However, I don't think the wind is a likely culprit. If the wind was strong
enough to knock over a rock, it would also be strong enough to blow a lot of
dust around. That would be very noticeable to anyone watching the rover's
feed, and would surely have been mentioned in the article.

------
mattezell
"“So my best guess for this rock … is that it’s something that was nearby,”
said Squyres. “I must stress that I’m guessing now, but I think it happened
when the rover did a turn in place a meter or two from where this rock now
lies.”

Opportunity’s front right steering actuator has stopped working, so Squyres
identified that as the possible culprit behind the whole mystery."

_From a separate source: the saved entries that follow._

(** * Blink monitor (app.py): a shallow embedding and its properties

    The program is one Python script.  Its state is a handful of module
    globals mutated by the body of a [while True] loop; the only function
    with side effects outside these globals is [saveBlinkDataToFirebase].

    Conventions of the embedding:
    - Python [int] is [Z] (unbounded).
    - Clock readings, their differences and the window mean are carried as
      the exact rationals [Q] they denote.  Where a float feeds an integer
      the program shows or a rounded field it stores (lines 97, 186 and
      206-210), the arithmetic is binary64, round to nearest even, on the
      standard library's [spec_float] ([Module Float]).  The final rate of
      line 251 is evaluated on the exact rationals; it can differ from the
      binary64 result where the quotient is within rounding of an
      integer.
    - Globals are the record [Session]; console output, the cloud store and
      the wall clock are the rest of [World].
    - Code that can raise runs in the monad [M], whose result is either
      [Returned] or [Raised]; effects performed before a raise persist, as
      in Python.
    - Of the drawing calls only the values they put on the screen are kept
      ([Shown]); the camera, the detector, the clock and the keyboard are
      inputs of each iteration ([Frame]). *)

From Stdlib Require Import ZArith QArith Qround Qabs List String Bool Lia.
From Stdlib Require Import SpecFloat.
From Stdlib Require Lqa.
Import ListNotations.

#[local] Open Scope Z_scope.

(** ** Python helpers *)

Module Py.

(** [int(x)] on a float: truncation toward zero. *)
Definition int (x : Q) : Z := Z.quot (Qnum x) (Zpos (Qden x)).

(** [a < b] and [a >= b] on floats. *)
Definition ltb (a b : Q) : bool := negb (Qle_bool b a).
Definition geb (a b : Q) : bool := Qle_bool b a.

(** [max(a, b)]: the first argument unless the second is strictly larger. *)
Definition max (a b : Q) : Q := if ltb a b then b else a.

(** [round(x)] with no digits argument: nearest integer, ties to even. *)
Definition round (x : Q) : Z :=
  let f := Qfloor x in
  let r := (x - inject_Z f)%Q in
  if ltb r (1 # 2) then f
  else if ltb (1 # 2) r then f + 1
  else if Z.even f then f else f + 1.

(** [round(x, 2)] of an exact rational: its nearest two-decimal value. *)
Definition round2 (x : Q) : Q := (inject_Z (round (x * 100)) / 100)%Q.

(** [sum(l)] on a list of ints. *)
Definition sum (l : list Z) : Z := fold_left Z.add l 0.

(** [len(l)]. *)
Definition len {A} (l : list A) : Z := Z.of_nat (List.length l).

(** [l.pop(0)] as used for its effect on [l] only. *)
Definition pop0 {A} (l : list A) : list A := tl l.

(** Instances of [Exception] the script can meet: a float division by
    zero, [int] of a NaN ([ValueError]), [int] of an infinity or the
    conversion of too large an int to a float ([OverflowError]), and
    whatever the Firestore client raises.  Interrupts that are not
    subclasses of [Exception] (KeyboardInterrupt, SystemExit) are
    asynchronous and not part of the model. *)
Inductive Exception : Type :=
| ZeroDivisionError
| ValueError
| OverflowError
| StoreError (message : string).

End Py.

(** ** Results of code that can raise *)

Inductive outcome (A : Type) : Type :=
| Returned (a : A)
| Raised (e : Py.Exception).
Arguments Returned {A} a.
Arguments Raised {A} e.

(** Sequencing: the first raise ends the computation. *)
Definition and_then {A B} (o : outcome A) (k : A -> outcome B) : outcome B :=
  match o with
  | Returned a => k a
  | Raised e => Raised e
  end.

(** ** Binary64 *)

Module Float.

Definition t : Type := spec_float.

Definition prec : Z := 53.
Definition emax : Z := 1024.

(** The float nearest to a rational (ties to even): what a literal, an
    exactly evaluated subtraction of two floats, or the conversion of a
    small int denotes. *)
Definition of_Q (q : Q) : t :=
  match Qnum q with
  | 0 => S754_zero false
  | Zpos n =>
      SFdiv prec emax (S754_finite false n 0) (S754_finite false (Qden q) 0)
  | Zneg n =>
      SFdiv prec emax (S754_finite true n 0) (S754_finite false (Qden q) 0)
  end.

(** The rational a finite float denotes (0 for the others). *)
Definition to_Q (x : t) : Q :=
  match x with
  | S754_finite s m e =>
      let n := if s then Zneg m else Zpos m in
      match e with
      | 0 => n # 1
      | Zpos p => (n * Z.pow_pos 2 p) # 1
      | Zneg p => n # (Pos.pow 2 p)
      end
  | _ => 0%Q
  end.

Reading a lot of speculation, but this seems pretty plausible - without the
need for anything crazy like aliens, subterranean oozing or a rock falling
from space and just so happening to land in front of the rover... But, Hey!
Perhaps it is martian-cow dung afterall!

------
nkvl
Clearer images:

no rock
[http://marsrover.nasa.gov/gallery/all/1/p/3528/1P441385599EF...](http://marsrover.nasa.gov/gallery/all/1/p/3528/1P441385599EFFCADPP2385R1M1.JPG)

rock
[http://marsrover.nasa.gov/gallery/all/1/p/3540/1P442453196EF...](http://marsrover.nasa.gov/gallery/all/1/p/3540/1P442453196EFFCAEFP2594L2M1.JPG)

------
mrfusion
Would it be crazy to suggest it might not be a rock? They're always looking
for life on Mars, could this be some kind of animal?

------
dredmorbius
Looking at the images, there appears to be a disturbed region above and to the
left of the mystery rock, suggesting it (or something) might have impacted the
ground there.

The question I've got is whether there's any sort of local slope down which
the rock could have fallen on its own. That's hardly clear from the photos.

------
bloddyfool
It just fell from the top of the mountain or whatever that rock is on? There
seems to be a slope...

------
mr-roboto
If you had watched Apollo 18
([http://www.imdb.com/title/tt1772240/](http://www.imdb.com/title/tt1772240/))
you would know what that rock is.

------
Gonzih
Article is very close to some tabloid IMHO. Not much actual theories, but a
lot of bold statements like "Alien Robots That Left Their Mark on Mars"
without much explanation.

------
semerda
Didn't this jelly doughnut appear a few days later? I thought that mars has an
active environment i.e. dust storms and an atmosphere. So stuff is bound to
move?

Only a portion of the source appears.